::: RECORDS SHOWN

Lemma accounts_SetStorage t addr k v : accounts (SetStorage t addr k v) = accounts t.
Proof. unfold SetStorage. by destruct (IsZero v). Qed.

Lemma SetStorage_state_ok t addr k v :
  state_ok t -> u256_ok addr -> u256_ok k -> u256_ok v -> state_ok (SetStorage t addr k v).
Proof.
  intros. by eapply (run_op_ok (fun _ m => map_to_list m) ltac:(done) t (OpSetStorage addr k v)).
Qed.

Lemma bs_get_ok b (addr key : Uint256) :
  bs_inv b -> u256_ok addr -> u256_ok key -> u256_ok (sa_GetStorage b addr key).
Proof.
  intros [] _ _. cbn. unfold GetStorage. destruct (storage _ !! _) as [v|] eqn:E; cbn; [|apply zero256_ok].
  apply (vo_storage _ (state_view_ok _ bi_state0) _ _ E).
Qed.

Lemma bs_set_ok b (addr key v : Uint256) :
  bs_inv b -> u256_ok addr -> u256_ok key -> u256_ok v -> bs_inv (sa_SetStorage b addr key v).
Proof.
  intros [] _ Hk Hv. cbn. destruct (bs_readOnly b) eqn:Hro; constructor; cbn; try done; [by apply SetStorage_state_ok|].
  destruct base as [t|]; [|done]. destruct bi_base0 as (Hs & Ha & _). split; [|split].
  - etrans; [exact Hs|]. eapply journalled_extends, SetStorage_journalled.
  - by rewrite accounts_SetStorage.
  - congruence.
Qed.

Definition bs_laws : StateAccessorLaws boundState := {|
  sa_inv := bs_inv;
  sa_get_ok := bs_get_ok;
  sa_set_ok := bs_set_ok;
|}.
End bound_state.

Lemma frame_ok_laws (L1 L2 : StateAccessorLaws boundState) (f : frame) :
  @frame_ok _ _ L1 f -> match StateDB f with Some s => @sa_inv _ _ L2 s | None => True end -> @frame_ok _ _ L2 f.
Proof. intros [] ?. by constructor. Qed.
(* ===== verification/BlockProcessor.v ===== *)
(** * Transactions and blocks: [pkg/c2block/block_processor.go]

    [ProcessTransaction] charges the sender, runs the message call, refunds and
    pays the miner, and removes the empty accounts the transaction touched;
    [ProcessBlock] runs a list of transactions between a snapshot and a commit.

    The state of the processor is passed explicitly: the world state and the count
    of map enumerations ([seed]). An error carries the state it leaves. *)

From S2P Require Import Prelude Uint256 Bitwise256 Arith256 StateTrie Trie StateRoot BlockTypes TxRlp CallContext.
From S2P Require Import ReceiptTrie.

Inductive block_err := ErrNonce | ErrInsufficientFunds | ErrIntrinsicGas | ErrFeeCap | ErrGasLimit | ErrBalance.

#[export] Instance block_err_eq_dec : EqDecision block_err.
Proof. solve_decision. Defined.

(** ** Gas and fees *)

Definition intrinsicGas (tx : Transaction) : Z :=
  let gas := match tx_To tx with
             | None => add64 53000 (mul64 (words32 (Z.of_nat (length (tx_Data tx)))) 2)
             | Some _ => 21000
             end in
  let gas := foldl (fun gas b => add64 gas (if b =? 0 then 4 else 16)) gas (tx_Data tx) in
  foldl (fun gas t => add64 gas (add64 2400 (mul64 (Z.of_nat (length (at_keys t))) 1900))) gas (tx_AccessList tx).

Definition minU256 (a b : Uint256) : Uint256 := if Cmp a b <=? 0 then a else b.

Definition effectiveFees (header : BlockHeader) (tx : Transaction) : outcome block_err (Uint256 * Uint256) :=
  let base := h_BaseFee header in
  if (tx_Type tx =? TxDynamicFee) || (tx_Type tx =? TxBlob) then
    if Cmp (tx_GasFeeCap tx) base <? 0 then Err ErrFeeCap
    else
      let room := Sub256 (tx_GasFeeCap tx) base in
      let tip := minU256 (tx_GasTipCap tx) room in
      Ok (Add256 base tip, tip)
  else if negb (IsZero base) && (Cmp (tx_GasPrice tx) base <? 0) then Err ErrFeeCap
  else Ok (tx_GasPrice tx, if IsZero base then tx_GasPrice tx else Sub256 (tx_GasPrice tx) base).

Definition u256MulU64 (a : Uint256) (n : Z) : Uint256 := Mul256 a (FromU64 n).

Section processor.
  Context (range : nat -> storage_map -> list (storageKey * Uint256)).
  Context (range_accounts : nat -> account_map -> list (Uint256 * Account)).
  Context (range_set : nat -> gset Address -> list Address).
  Context (RunPrecompile : Z -> bytes -> Z -> outcome unit (bytes * Z)).

Definition nonceOf (t : StateTrie) (addr : Address) : Z :=
  match GetAccount t (addrToU256 addr) with Some acc => Nonce acc | None => 0 end.

(** [p.setNonce]; [seed] is the count of map enumerations. *)
Definition set_nonce (seed : nat) (t : StateTrie) (addr : Address) (n : Z) : StateTrie :=
  let acc := default zeroAccount (GetAccount t (addrToU256 addr)) in
  SetAccount range seed t (addrToU256 addr)
    (Some (MkAccount n (Balance acc) (StorageRoot acc) (CodeHash acc) (Code acc))).

(** ** One transaction *)

Definition new_env (t : StateTrie) (seed : nat) (header : BlockHeader) (tx : Transaction) (eff : Uint256) : vmEnv :=
  let e := MkEnv t header (tx_From tx) eff [] [] 0 0 (JSet ∅ []) (JSet ∅ []) (JSet ∅ []) seed in
  let e := touch (touch e (tx_From tx)) (h_Coinbase header) in
  match tx_To tx with Some to => touch e to | None => e end.

(** The parameters of the outermost call. *)
Definition tx_call (tx : Transaction) (dest : Address) (gas : Z) : callParams :=
  match tx_To tx with
  | None => MkCall (tx_From tx) dest zeroAddress (tx_From tx) (tx_Value tx) (tx_Value tx) [] (tx_Data tx) gas false 0xf0
  | Some to => MkCall (tx_From tx) to zeroAddress (tx_From tx) (tx_Value tx) (tx_Value tx) (tx_Data tx) [] gas false 0xf1
  end.

(** What the execution of a transaction leaves: environment, result and contract. *)
Definition execute_tx (e : vmEnv) (tx : Transaction) (gas : Z) : outcome Empty_set (vmEnv * callResult * Address) :=
  let '(t, rev) := Snapshot (e_state e) in
  let m := Marks (length (e_logs e)) (length (js_journal (e_touched e))) (length (js_journal (e_created e)))
             (length (js_journal (e_suicided e))) rev in
  let dest := createAddress (tx_From tx) (tx_Nonce tx) in
  '(e, r) ← run range RunPrecompile (with_state e t) (tx_call tx dest gas);
  let contract := match tx_To tx with None => dest | Some _ => zeroAddress end in
  e ← (if negb (cr_ok r) then revert_call e m
       else mret (match tx_To tx with None => markCreated e contract | Some _ => e end));
  mret (e, r, contract).

(** Gas used and gas left after the refund. *)
Definition settle_gas (gas gasLeft refund : Z) : Z * Z :=
  let used := sub64 gas gasLeft in
  let '(used, gasLeft) := if gas <? used then (gas, 0) else (used, gasLeft) in
  let refundCap := used / 5 in
  let actual := if refundCap <? refund then refundCap else refund in
  if 0 <? actual then
    let gasLeft := add64 gasLeft actual in (sub64 gas gasLeft, gasLeft)
  else (used, gasLeft).

(** The refund of the sender and the payment of the miner. *)
Definition pay (t : StateTrie) (header : BlockHeader) (tx : Transaction) (eff tip : Uint256) (used gasLeft : Z) : StateTrie :=
  let refund := u256MulU64 eff gasLeft in
  let t := if IsZero refund then t else AddBalance t (addrToU256 (tx_From tx)) refund in
  let miner := u256MulU64 tip used in
  if IsZero miner then t else AddBalance t (addrToU256 (h_Coinbase header)) miner.

Definition lift_panic {E A} (x : outcome Empty_set A) : outcome E A :=
  match x with Ok a => Ok a | Err e => match e with end | Panic => Panic | OutOfFuel => OutOfFuel end.

(** The checks, the debit of the gas and the nonce: the state, and the fees. *)
Definition buy_gas (header : BlockHeader) (tx : Transaction) (t : StateTrie) (seed : nat) :
  outcome (block_err * StateTrie) (StateTrie * Uint256 * Uint256) :=
  if negb (h_GasLimit header =? 0) && (h_GasLimit header <? tx_Gas tx) then Err (ErrGasLimit, t)
  else if tx_Gas tx <? intrinsicGas tx then Err (ErrIntrinsicGas, t)
  else
  match effectiveFees header tx with
  | Ok (eff, tip) =>
      if negb (nonceOf t (tx_From tx) =? tx_Nonce tx) then Err (ErrNonce, t)
      else
      let fromU := addrToU256 (tx_From tx) in
      let gasCost := u256MulU64 eff (tx_Gas tx) in
      let cost := Add256 gasCost (tx_Value tx) in
      if Cmp (GetBalance t fromU) cost <? 0 then Err (ErrInsufficientFunds, t)
      else
      match SubBalance t fromU gasCost with
      | Ok t => mret (set_nonce seed t (tx_From tx) (add64 (tx_Nonce tx) 1), eff, tip)
      | Err _ => Err (ErrBalance, t)
      | Panic => Panic
      | OutOfFuel => OutOfFuel
      end
  | Err x => Err (x, t)
  | Panic => Panic
  | OutOfFuel => OutOfFuel
  end.

(** The refund, the payments, the clearing of empty accounts and the receipt. *)
Definition finish_tx (header : BlockHeader) (tx : Transaction) (eff tip : Uint256) (e : vmEnv) (r : callResult)
  (contract : Address) : StateTrie * nat * Receipt :=
  let '(used, gasLeft) := settle_gas (tx_Gas tx) (cr_left r) (e_refund e) in
  let e := with_state e (pay (e_state e) header tx eff tip used gasLeft) in
  let e := cleanTouchedEmptyAccounts range (range_set (e_seed e) (js_set (e_touched e)))
             (range_set (S (e_seed e)) (js_set (e_suicided e))) e in
  (e_state e, S (S (e_seed e)),
   MkReceipt (if cr_ok r then 1 else 0) 0 (logsBloom (e_logs e)) (e_logs e) (tx_Hash tx) contract used (cr_ret r)).

Definition ProcessTransaction (header : BlockHeader) (tx : Transaction) (t : StateTrie) (seed : nat) :
  outcome (block_err * StateTrie) (StateTrie * nat * Receipt) :=
  '(t, eff, tip) ← buy_gas header tx t seed;
  '(e, r, contract) ← lift_panic (execute_tx (new_env t (S seed) header tx eff) tx (sub64 (tx_Gas tx) (intrinsicGas tx)));
  mret (finish_tx header tx eff tip e r contract).

(** ** One block *)

Definition with_cumulative (r : Receipt) (cum : Z) : Receipt :=
  MkReceipt (r_Status r) cum (r_Bloom r) (r_Logs r) (r_TxHash r) (r_ContractAddress r) (r_GasUsed r) (r_ReturnData r).

(** The loop of [ProcessBlock]: the receipts in order and the gas used. *)
Fixpoint process_txs (header : BlockHeader) (txs : list Transaction) (t : StateTrie) (seed : nat)
  (cum : Z) (recs : list Receipt) : outcome (block_err * StateTrie) (StateTrie * nat * Z * list Receipt) :=
  match txs with
  | [] => mret (t, seed, cum, recs)
  | tx :: txs =>
      '(t, seed, rec) ← ProcessTransaction header tx t seed;
      if negb (h_GasLimit header =? 0) && (h_GasLimit header <? add64 cum (r_GasUsed rec)) then Err (ErrGasLimit, t)
      else
        let cum := add64 cum (r_GasUsed rec) in
        process_txs header txs t seed cum (recs ++ [with_cumulative rec cum])
  end.

Definition seal (h : BlockHeader) (res : BlockResult) : BlockHeader :=
  MkHeader (h_ParentHash h) (h_Coinbase h) (res_StateRoot res) (res_ReceiptsRoot res) (res_Bloom res) (h_Number h)
    (h_GasLimit h) (res_GasUsed res) (h_Timestamp h) (h_Extra h) (h_MixDigest h) (h_Nonce h) (h_BaseFee h)
    (h_BlobGasUsed h) (h_ExcessBlobGas h) (h_Difficulty h) (h_ChainID h).

(** [arena] is the node arena the state keeps from one root computation to the next. *)
Definition ProcessBlock (header : BlockHeader) (txs : list Transaction) (t : StateTrie) (seed : nat) (arena : mptArena) :
  outcome (block_err * StateTrie) (StateTrie * nat * BlockHeader * BlockResult) :=
  let '(t, blockRev) := Snapshot t in
  match process_txs header txs t seed 0 [] with
  | Ok (t, seed, cum, recs) =>
      receipts ← lift_panic (receiptsRoot recs);
      root ← lift_panic (ComputeRoot range range_accounts seed t arena);
      let res := MkResult recs cum receipts (logsBloom (concat (map r_Logs recs))) root in
      mret (Commit t, seed, seal header res, res)
  | Err (x, t) =>
      match RevertToSnapshot t blockRev with Ok t => Err (x, t) | _ => Panic end
  | Panic => Panic
  | OutOfFuel => OutOfFuel
  end.
End processor.
(* ===== verification/Sequencer.v ===== *)
(** * Block production: [pkg/c2seq/sequencer.go]

    [collect] gathers the candidates of a block from the three queues, crediting
    the delayed deposits on the way; [ProduceBlock] selects the ones that fit,
    processes them and packs them for publication. A nil component is [None]; the
    state of the processor is the one of the sequencer. An error carries the
    sequencer it leaves. The maps of pending heads, accounts and storage are
    enumerated in any order ([seed] counts the enumerations). *)

From S2P Require Import Prelude Uint256 StateTrie Trie StateRoot BlockTypes GasMath Mempool SeqQueues Retryable BatchRlp.
From S2P Require Import CallContext ReceiptTrie BlockProcessor.

Abbreviation defaultTxs := 128.

Record Sequencer := MkSeq {
  s_Mempool : option Mempool;
  s_Timeboost : option Timeboost;
  s_DelayedInbox : option DelayedInbox;
  s_Retryables : option RetryableEngine;
  s_State : StateTrie;
  s_Header : BlockHeader;
  s_LastBatch : bytes;
  s_LastTxs : list Transaction;
  s_maxTxs : Z;
}.

Definition zero_header : BlockHeader :=
  MkHeader (zeros 32) (zeros 20) (zeros 32) (zeros 32) (zeros 256) 0 0 0 0 [] (zeros 32) 0 zero256 0 0 zero256 zero256.

Definition with_gas_limit (h : BlockHeader) (limit : Z) : BlockHeader :=
  MkHeader (h_ParentHash h) (h_Coinbase h) (h_StateRoot h) (h_ReceiptsRoot h) (h_Bloom h) (h_Number h) limit (h_GasUsed h)
    (h_Timestamp h) (h_Extra h) (h_MixDigest h) (h_Nonce h) (h_BaseFee h) (h_BlobGasUsed h) (h_ExcessBlobGas h)
    (h_Difficulty h) (h_ChainID h).

Definition NewSequencer (st : option StateTrie) : Sequencer :=
  MkSeq (Some NewMempool) (Some (NewTimeboost DefaultExpressWindow)) (Some (NewDelayedInbox 1)) (Some NewRetryableEngine)
    (default NewStateTrie st) (with_gas_limit zero_header 30000000) [] [] defaultTxs.

Definition nonceOf (t : StateTrie) (addr : Address) : Z :=
  match GetAccount t (addrToU256 addr) with Some acc => Nonce acc | None => 0 end.

Definition with_nonce (tx : Transaction) (n : Z) : Transaction :=
  MkTx (tx_Type tx) (tx_ChainID tx) n (tx_GasPrice tx) (tx_GasTipCap tx) (tx_GasFeeCap tx) (tx_Gas tx) (tx_To tx)
    (tx_Value tx) (tx_Data tx) (tx_AccessList tx) (tx_BlobFeeCap tx) (tx_BlobHashes tx) (tx_V tx) (tx_R tx) (tx_S tx)
    (tx_From tx) (tx_Hash tx).

Definition retryable_params (msg : DelayedMessage) : RetryableParams :=
  MkParams (m_From msg) (m_To msg) (m_Value msg) (m_Deposit msg) (m_MaxSubmissionFee msg) (m_From msg) (m_From msg)
    (m_GasLimit msg) (m_MaxFeePerGas msg) (m_Data msg) (m_L1BaseFee msg) (m_GasProvided msg).

(** The loop over the delayed messages that are ready. *)
Fixpoint deliver (msgs : list DelayedMessage) (rets : option RetryableEngine) (t : StateTrie) (out : list Transaction) :
  outcome Empty_set (option RetryableEngine * StateTrie * list Transaction) :=
  match msgs with
  | [] => Ok (rets, t, out)
  | msg :: msgs =>
      if m_Kind msg =? MsgRetryable then
        match rets with
        | None => deliver msgs rets t out
        | Some e =>
            match Create e (retryable_params msg) with
            | Ok (e, _, Some tx) => deliver msgs (Some e) t (out ++ [with_nonce tx (nonceOf t (tx_From tx))])
            | Ok (e, _, None) => deliver msgs (Some e) t out
            | Err _ => deliver msgs rets t out
            | Panic => Panic
            | OutOfFuel => OutOfFuel
            end
        end
      else
        match m_To msg with
        | None => deliver msgs rets t out
        | Some to => deliver msgs rets (AddBalance t (addrToU256 to) (m_Value msg)) out
        end
  end.

(** The gas of the candidates, up to an overflow. *)
Fixpoint used_gas (used : Z) (l : list Transaction) : Z :=
  match l with
  | [] => used
  | tx :: l => match SafeAddGas used (tx_Gas tx) with Ok next => used_gas next l | _ => used end
  end.

(** The room the candidates leave for the pool: gas and number of transactions. *)
Definition remaining (limit maxTxs : Z) (out : list Transaction) : Z * Z :=
  let used := used_gas 0 out in
  let remainGas := if negb (limit =? 0) then if limit <=? used then 0 else sub64 limit used else B64 - 1 in
  let remainCount := maxTxs - Z.of_nat (length out) in
  (remainGas, if remainCount <? 0 then 0 else remainCount).

(** The loop of [ProduceBlock] over the candidates. *)
Fixpoint select (t : StateTrie) (limit maxTxs : Z) (cands : list Transaction) (seen : gmap Address Z) (reserved : Z)
  (batch : list Transaction) : list Transaction :=
  match cands with
  | [] => batch
  | tx :: cands =>
      if (0 <? maxTxs) && (maxTxs <=? Z.of_nat (length batch)) then batch
      else if negb (limit =? 0) && (limit <=? reserved) then batch
      else if negb (limit =? 0) && (sub64 limit reserved <? tx_Gas tx) then select t limit maxTxs cands seen reserved batch
      else
        let '(want, seen) := match seen !! tx_From tx with
                             | Some want => (want, seen)
                             | None => (nonceOf t (tx_From tx), <[tx_From tx := nonceOf t (tx_From tx)]> seen)
                             end in
        if negb (tx_Nonce tx =? want) then select t limit maxTxs cands seen reserved batch
        else
          match SafeAddGas reserved (tx_Gas tx) with
          | Ok next => select t limit maxTxs cands (<[tx_From tx := add64 want 1]> seen) next (batch ++ [tx])
          | _ => select t limit maxTxs cands seen reserved batch
          end
  end.

Inductive produce_err := ProduceSeq (e : seq_err) | ProduceBlk (e : block_err).

Section sequencer.
  Context (range : nat -> storage_map -> list (storageKey * Uint256)).
  Context (range_accounts : nat -> account_map -> list (Uint256 * Account)).
  Context (range_set : nat -> gset Address -> list Address).
  Context (range_heads : nat -> gmap bytes Z -> list (bytes * Z)).
  Context (RunPrecompile : Z -> bytes -> Z -> outcome unit (bytes * Z)).

Definition collect (seed : nat) (s : Sequencer) (now : Z) : outcome Empty_set (Sequencer * list Transaction) :=
  let '(inbox, ready) := match s_DelayedInbox s with
                         | Some d => let '(d, ready) := PopReady d now in (Some d, ready)
                         | None => (None, [])
                         end in
  '(rets, t, out) ← deliver ready (s_Retryables s) (s_State s) [];
  let '(boost, out) := match s_Timeboost s with
                       | Some b => let '(b, l) := Drain b now in (Some b, out ++ l)
                       | None => (None, out)
                       end in
  let '(remainGas, remainCount) := remaining (h_GasLimit (s_Header s)) (s_maxTxs s) out in
  let mk pool := MkSeq pool boost inbox rets t (s_Header s) (s_LastBatch s) (s_LastTxs s) (s_maxTxs s) in
  match s_Mempool s with
  | Some m =>
      if (0 <? remainCount) && (0 <? remainGas) then
        match PopBatch range_heads (S (Count m)) seed m remainGas remainCount with
        | Ok (m, l) => Ok (mk (Some m), out ++ l)
        | Err _ | Panic => Panic
        | OutOfFuel => OutOfFuel
        end
      else Ok (mk (Some m), out)
  | None => Ok (mk None, out)
  end.

(** The header of the next block. *)
Definition next_header (h : BlockHeader) (timestamp number gasUsed : Z) : BlockHeader :=
  MkHeader (h_StateRoot h) (h_Coinbase h) (h_StateRoot h) (h_ReceiptsRoot h) (h_Bloom h) number (h_GasLimit h) gasUsed
    timestamp (h_Extra h) (h_MixDigest h) (h_Nonce h) (h_BaseFee h) (h_BlobGasUsed h) (h_ExcessBlobGas h)
    (h_Difficulty h) (h_ChainID h).

Definition with_header (s : Sequencer) (h : BlockHeader) : Sequencer :=
  MkSeq (s_Mempool s) (s_Timeboost s) (s_DelayedInbox s) (s_Retryables s) (s_State s) h (s_LastBatch s) (s_LastTxs s) (s_maxTxs s).
Definition with_state (s : Sequencer) (t : StateTrie) : Sequencer :=
  MkSeq (s_Mempool s) (s_Timeboost s) (s_DelayedInbox s) (s_Retryables s) t (s_Header s) (s_LastBatch s) (s_LastTxs s) (s_maxTxs s).
Definition with_last (s : Sequencer) (packed : bytes) (batch : list Transaction) : Sequencer :=
  MkSeq (s_Mempool s) (s_Timeboost s) (s_DelayedInbox s) (s_Retryables s) (s_State s) (s_Header s) packed batch (s_maxTxs s).

Definition ProduceBlock (seed : nat) (arena : mptArena) (s : Sequencer) (timestamp : Z) :
  outcome (produce_err * Sequencer) (Sequencer * BlockResult) :=
  let h := s_Header s in
  match SafeAddGas (h_Number h) 1 with
  | Err e => Err (ProduceSeq e, with_header s (next_header h timestamp (h_Number h) (h_GasUsed h)))
  | Ok number =>
      '(s, cands) ← lift_panic (collect seed (with_header s (next_header h timestamp number 0)) timestamp);
      let batch := select (s_State s) (h_GasLimit (s_Header s)) (s_maxTxs s) cands ∅ 0 [] in
      match ProcessBlock range range_accounts range_set RunPrecompile (s_Header s) batch (s_State s) (S seed) arena with
      | Ok (t, _, h, res) =>
          let s := with_header (with_state s t) h in
          match Pack (Some <$> batch) with
          | Ok packed => Ok (with_last s packed batch, res)
          | Err e => Err (ProduceSeq e, s)
          | Panic => Panic
          | OutOfFuel => OutOfFuel
          end
      | Err (e, t) => Err (ProduceBlk e, with_state s t)
      | Panic => Panic
      | OutOfFuel => OutOfFuel
      end
  | Panic => Panic
  | OutOfFuel => OutOfFuel
  end.
End sequencer.
Lemma effectiveFees_exact_witness :
  match effectiveFees (w_header 0 (FromU64 7)) (w_tx (FromU64 9) 30000 0) with
  | Ok (eff, tip) => toZ eff = 7 + toZ tip
  | _ => False
  end.
Proof.
  pose proof (effectiveFees_exact (w_header 0 (FromU64 7)) (w_tx (FromU64 9) 30000 0) ltac:(apply FromU64_ok; w64)
    (proj1 (w_tx_fits (FromU64 9) 30000 0 ltac:(apply FromU64_ok; w64) ltac:(w64) ltac:(w64)))) as H.
  destruct (effectiveFees _ _) as [[eff tip]|x| |] eqn:E; [exact (proj1 (proj2 H))| | |].
  all: exfalso; revert E; vm_compute; discriminate.
Defined.

Lemma intrinsicGas_exact_witness : intrinsicGas (w_tx (FromU64 9) 30000 0) = 21020.
Proof. rewrite (intrinsicGas_exact (w_tx (FromU64 9) 30000 0)); [reflexivity|cbn; lia|vm_compute; reflexivity]. Defined.

Abbreviation w_process := (ProcessTransaction maps_in_order sets_in_order echo).
Abbreviation w_block := (ProcessBlock maps_in_order maps_in_order sets_in_order echo).

Lemma ProcessTransaction_refused_witness :
  exists x, w_process (w_header 0 (FromU64 7)) (w_tx (FromU64 9) 30000 1) (w_state code_log) 0 = Err (x, w_state code_log).
Proof.
  assert (code_ok code_log) as Hc by code. destruct (w_state_ok code_log Hc) as [H1 H2].
  pose proof (ProcessTransaction_refused maps_in_order maps_perm sets_in_order sets_elem echo
    (w_header 0 (FromU64 7)) (w_tx (FromU64 9) 30000 1) (w_state code_log) 0 H1 H2
    (w_header_ok 0 (FromU64 7) ltac:(w64) ltac:(apply FromU64_ok; w64))
    (w_tx_fits (FromU64 9) 30000 1 ltac:(apply FromU64_ok; w64) ltac:(w64) ltac:(w64))) as H.
  destruct (w_process _ _ _ _) as [[[t s] r]|[x t]| |] eqn:E; [|exists x; by rewrite H| |].
  all: exfalso; revert E; vm_compute; discriminate.
Defined.

(** The success of a computation, as a boolean. *)
Lemma ok_exists {E A} (m : outcome E A) : is_ok m = true -> exists a, m = Ok a.
Proof. destruct m; [by eexists|done..]. Qed.

Lemma ProcessTransaction_executed_witness :
  exists t' s r, w_process (w_header 0 (FromU64 7)) (w_tx (FromU64 9) 60000 0) (w_state code_log) 0 = Ok (t', s, r) /\
    supply (accounts t') + 7 * r_GasUsed r <= supply (accounts (w_state code_log)).
Proof.
  assert (code_ok code_log) as Hc by code. destruct (w_state_ok code_log Hc) as [H1 H2].
  destruct (ok_exists (w_process (w_header 0 (FromU64 7)) (w_tx (FromU64 9) 60000 0) (w_state code_log) 0)) as [[[t' s] r] E];
    [vm_compute; reflexivity|].
  exists t', s, r. split; [exact E|].
  refine (proj2 (proj2 (proj2 (proj2 (proj2 (ProcessTransaction_executed maps_in_order maps_perm sets_in_order sets_elem echo
    (w_header 0 (FromU64 7)) (w_tx (FromU64 9) 60000 0) (w_state code_log) 0 t' s r H1 H2 _ _ E))))) _ _).
  - apply w_header_ok; [w64|apply FromU64_ok; w64].
  - apply w_tx_fits; [apply FromU64_ok; w64|w64|w64].
  - vm_compute. reflexivity.
  - vm_compute. reflexivity.
Defined.

(** ** Blocks *)

Definition w_txs (second : Z) : list Transaction := [w_tx (FromU64 9) 60000 0; w_tx (FromU64 9) 60000 second].

Lemma w_txs_fit second : is_u64 second -> block_fits (w_txs second).
Proof.
  intros Hs. constructor; [|vm_compute; reflexivity|vm_compute; reflexivity].
  constructor; [|constructor; [|constructor]]; apply w_tx_fits; try (apply FromU64_ok; w64); try w64; done.
Qed.

Lemma ProcessBlock_atomic_witness :
  exists x, w_block (w_header 0 (FromU64 7)) (w_txs 5) (w_state code_log) 0 (Arena 0 0) = Err (x, w_state code_log).
Proof.
  assert (code_ok code_log) as Hc by code. destruct (w_state_ok code_log Hc) as [H1 H2].
  destruct (w_block (w_header 0 (FromU64 7)) (w_txs 5) (w_state code_log) 0 (Arena 0 0)) as [y|[x t]| |] eqn:E;
    [exfalso; revert E; vm_compute; discriminate| |exfalso; revert E; vm_compute; discriminate
    |exfalso; revert E; vm_compute; discriminate].
  exists x. f_equal. f_equal.
  refine (ProcessBlock_atomic maps_in_order maps_perm maps_in_order maps_perm sets_in_order sets_elem echo
    (w_header 0 (FromU64 7)) (w_txs 5) (w_state code_log) 0 (Arena 0 0) x t H1 H2 _ _ _ E).
  - apply w_header_ok; [w64|apply FromU64_ok; w64].
  - apply w_txs_fit. w64.
  - reflexivity.
Defined.

Lemma ProcessBlock_accepted_witness :
  exists t' s h res, w_block (w_header 0 (FromU64 7)) (w_txs 1) (w_state code_log) 0 (Arena 0 0) = Ok (t', s, h, res) /\
    ComputeRoot maps_in_order maps_in_order 3 t' (Arena 5 0) = Ok (res_StateRoot res) /\ length (res_Receipts res) = 2%nat.
Proof.
  assert (code_ok code_log) as Hc by code. destruct (w_state_ok code_log Hc) as [H1 H2].
  destruct (ok_exists (w_block (w_header 0 (FromU64 7)) (w_txs 1) (w_state code_log) 0 (Arena 0 0))) as [[[[t' s] h] res] E];
    [vm_compute; reflexivity|].
  exists t', s, h, res. split; [exact E|].
  pose proof (ProcessBlock_accepted maps_in_order maps_perm maps_in_order maps_perm sets_in_order sets_elem echo
    (w_header 0 (FromU64 7)) (w_txs 1) (w_state code_log) 0 (Arena 0 0) t' s h res H1 H2
    (w_header_ok 0 (FromU64 7) ltac:(w64) ltac:(apply FromU64_ok; w64)) (w_txs_fit 1 ltac:(w64)) ltac:(cbn; lia) E) as [].
  split; [by apply bp_root|done].
Defined.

::::::

• _PROBLEM STATEMENT_
All lines in the entries above that hold the word "recs" need to be copied.

• _ANSWER_
  (cum : Z) (recs : list Receipt) : outcome (block_err * StateTrie) (StateTrie * nat * Z * list Receipt) :=
  | [] => mret (t, seed, cum, recs)
        process_txs header txs t seed cum (recs ++ [with_cumulative rec cum])
  | Ok (t, seed, cum, recs) =>
      receipts ← lift_panic (receiptsRoot recs);
      let res := MkResult recs cum receipts (logsBloom (concat (map r_Logs recs))) root in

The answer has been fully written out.